Converti colonne data.frame da fattori a caratteri


352

Ho un frame di dati. Chiamiamolo bob:

> head(bob)
                 phenotype                         exclusion
GSM399350 3- 4- 8- 25- 44+ 11b- 11c- 19- NK1.1- Gr1- TER119-
GSM399351 3- 4- 8- 25- 44+ 11b- 11c- 19- NK1.1- Gr1- TER119-
GSM399352 3- 4- 8- 25- 44+ 11b- 11c- 19- NK1.1- Gr1- TER119-
GSM399353 3- 4- 8- 25+ 44+ 11b- 11c- 19- NK1.1- Gr1- TER119-
GSM399354 3- 4- 8- 25+ 44+ 11b- 11c- 19- NK1.1- Gr1- TER119-
GSM399355 3- 4- 8- 25+ 44+ 11b- 11c- 19- NK1.1- Gr1- TER119-

Vorrei concatenare le righe di questo frame di dati (questa sarà un'altra domanda). Ma guarda:

> class(bob$phenotype)
[1] "factor"

BobLe colonne sono fattori. Quindi, per esempio:

> as.character(head(bob))
[1] "c(3, 3, 3, 6, 6, 6)"       "c(3, 3, 3, 3, 3, 3)"      
[3] "c(29, 29, 29, 30, 30, 30)"

Non comincio a capirlo, ma suppongo che questi siano indici nei livelli dei fattori delle colonne (della corte del re caractacus) di bob? Non è quello di cui ho bisogno.

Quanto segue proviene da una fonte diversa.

Lemma clear_ok f t : bloom_ok f -> (f.(vData) = [] -> f.(nHashFuncs) <= 0) -> bloom_ok (bloom_clear f) /\ bloom_ok (bloom_reset f t).
Proof.
  intros Hf Hc; assert (Hz : Forall (eq 0) (replicate (length f.(vData)) 0)) by (by apply Forall_replicate).
  assert (Hw : words 8 (replicate (length f.(vData)) 0)) by (apply Forall_replicate; unfold word; lia).
  assert (Hl : replicate (length f.(vData)) 0 = [] -> f.(nHashFuncs) <= 0) by (destruct f.(vData); [auto|done]).
  split; split; cbn; auto; done.
Qed.

Lemma run_op_spec pays f op keys : bloom_ok f -> (0 < f.(nHashFuncs) -> Forall (has f) keys) -> (f.(vData) = [] -> 0 < f.(nHashFuncs) -> clears op = false) ->
  exists f', run_op pays f op = Some f' /\ bloom_ok f' /\ length f'.(vData) = length f.(vData) /\ f'.(nHashFuncs) = f.(nHashFuncs) /\ (0 < f.(nHashFuncs) -> Forall (has f') (op_keys keys op)).
Proof.
  intros Hf Hk Hc; assert (Hc' : clears op = true -> f.(vData) = [] -> f.(nHashFuncs) <= 0) by (intros E Ev; destruct (Z.le_gt_cases f.(nHashFuncs) 0); [done|rewrite Hc in E by (done || lia); done]).
  assert (Hmono : forall f', grows f f' -> 0 < f.(nHashFuncs) -> Forall (has f') keys).
  { intros f' Hg Hn; apply List.Forall_forall; intros k Hin; apply (grows_has f); [done|]; exact (proj1 (List.Forall_forall _ _) (Hk Hn) k Hin). }
  destruct op as [k|tx| | |t]; cbn [run_op op_keys].
  - destruct (insert_spec f k Hf) as (f' & E & Hok & Hg & Hh & _); exists f'; split_and!; [done|done|apply Hg|apply Hg|intros Hn; constructor; auto].
  - destruct (IsRelevant_spec pays f tx Hf) as (m & f' & -> & Hok & Hg & _); exists f'; split_and!; [done|done|apply Hg|apply Hg|auto].
  - exists (UpdateEmptyFull f); split_and!; [done|apply UpdateEmptyFull_ok, Hf|unfold UpdateEmptyFull; by destruct (fold_left _ _ _)..|].
    intros Hn; apply List.Forall_forall; intros k Hin; apply update_same; [done|done|]; exact (proj1 (List.Forall_forall _ _) (Hk Hn) k Hin).
  - exists (bloom_clear f); split_and!; [done|by apply (clear_ok f 0), Hc'|apply length_replicate|done|constructor].
  - exists (bloom_reset f t); split_and!; [done|by apply (clear_ok f t), Hc'|apply length_replicate|done|constructor].
Qed.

Stranamente posso passare attraverso le colonne di bobmano e farlo

bob$phenotype <- as.character(bob$phenotype)

che funziona benissimo. E, dopo aver digitato un po ', posso ottenere un data.frame le cui colonne sono caratteri piuttosto che fattori. Quindi la mia domanda è: come posso farlo automaticamente? Come faccio a convertire un data.frame con colonne fattore in un data.frame con colonne carattere senza dover passare manualmente attraverso ogni colonna?

Domanda bonus: perché funziona l'approccio manuale?


3
sarebbe bello se la domanda fosse riproducibile, quindi includi la struttura di bob.
jangorecki,

Risposte:


362

Sto solo seguendo Matt e Dirk. Se si desidera ricreare il frame di dati esistente senza modificare l'opzione globale, è possibile ricrearlo con un'istruzione apply:

bob <- data.frame(lapply(bob, as.character), stringsAsFactors=FALSE)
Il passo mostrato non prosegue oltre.